Last night’s premiere of Project Runway, now in its ninth season, demonstrated that the show keeps becoming more sadistic than the season before. The opening featured 20 designers auditioning for the Fab Four: Michael Kors, Nina Garcia and her hair extensions, Heidi Klum and Tim Gunn. Seeing them in the daylight was slightly bizarre. In an industrial setting, each designer, quivering with terror, showed their garments to the panel. One poor designer’s creation caused Tim to cry out, “I AM HORRIFIED!” Who are you, and where’s Tim??

Before we had a chance to find out their names, 4 unlucky contestants got the boot, with only a few seconds of embarrassing footage to show the folks at home. It was difficult to see the logic of the judges’ picks. To be perfectly honest, they were all terrible. This season, within the opening moments, Heidi attained a level of bitchiness she could only dream about in, say, Season 6. Perhaps the plastic surgeon tightened her vagina a bit too tightly after her 25th child was born.

When it came to the eliminations, your faithful correspondent knew that Testicular Cancer Guy, Black Guy and Old Guy* would not be let go. *Old Guy is 57-year-old Bert Keeter. I fell in love with him as soon as he came onscreen. And not because he bears an eerie resemblance to Martin Sheen.

One hoped Laura Kathleen, a self-described blonde Barbie with a screeching voice, would be eliminated, but no.
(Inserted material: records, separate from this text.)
(* ===== verification/Net.v ===== *)
(** Sockets as descriptors: who owns one, whether it is registered and
    non-blocking, and connecting ([src/src/io/tcp.rs], [unix.rs], [udp.rs],
    [unix_datagram.rs], [src/src/io/socket/posix.rs]).

    A system call that may fail takes whether it does as an argument ([None] is
    success); a new descriptor is whichever the kernel picks among those not
    open.  [fds] maps an open descriptor to its open file and to what owns it,
    so a duplicate shares the file; [registry] is the reactor's map.  What is
    read and written is [Streams]. *)

From S2P Require Import Prelude Coop AsyncIo Readiness.

(** ** Files, descriptors and the reactor's registry *)

Inductive conn := Unconnected | Listening | Connecting | Connected | Broken.
Record sock_file := mkSock { nonblocking : bool; state : conn; so_error : option io_error }.

(** A bare socket ([TcpSocket], [UnixSocket]) was made by the program, or
    adopted from elsewhere; so was what it connects. *)
Inductive owner := Std | Bare (adopted : bool) | Pend (adopted : bool) | Live (adopted : bool).

Record net := mkNet {
  fds : gmap nat (nat * owner);
  files : gmap nat sock_file;
  next_file : nat;
  registry : gmap nat ScheduledIo;
}.

Definition open_fd (fd : nat) (f : sock_file) (o : owner) (N : net) : net :=
  mkNet (<[fd := (N.(next_file), o)]> N.(fds)) (<[N.(next_file) := f]> N.(files)) (S N.(next_file)) N.(registry).
Definition close_fd (fd : nat) (N : net) : net :=
  mkNet (delete fd N.(fds)) N.(files) N.(next_file) N.(registry).
Definition on_sock (g : sock_file → sock_file) (fd : nat) (N : net) : net :=
  match N.(fds) !! fd with
  | Some (i, _) => mkNet N.(fds) (alter g i N.(files)) N.(next_file) N.(registry)
  | None => N
  end.
Definition set_owner (o : owner) (fd : nat) (N : net) : net :=
  mkNet (alter (λ '(i, _), (i, o)) fd N.(fds)) N.(files) N.(next_file) N.(registry).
One prays she gets auf’d soon so that we don’t have to listen to her each week.

The remaining 16 celebrated and fell into bed. Only to be rudely awakened at 5 AM (how can Tim manage to look so impeccable at that hour? Does he sleep in a hyperbaric chamber?) for the toughest first challenge one’s seen on this show since we started watching. It was called “Come As You Are.” Each designer was brought to the work room in what they were wearing in bed, given a bedsheet, and told to create “a look” from those materials. There was the by-now standard gasp of horror from the designers. They were given hospital scrubs to spare the viewers the sight of their naked bodies. And, presumably, a great deal of caffeine.

Designer Julie Tierney looked at her garish patterned pink pajama bottoms and talked about “my vision.” Dahlings, my vision would have been blurred. Bert Keeter was using his checked boxers (how can you not love a man who wears checked boxers?). The best part was watching Tim tear into Rafael (an insufferable man) for making a boring outfit and refusing to use the colorful headscarf he was wearing. And this was the edited version. Tim walked away, saying that one had to use tough love at times. It was more like Tim cut a bitch, but whatever. Rafael earned it.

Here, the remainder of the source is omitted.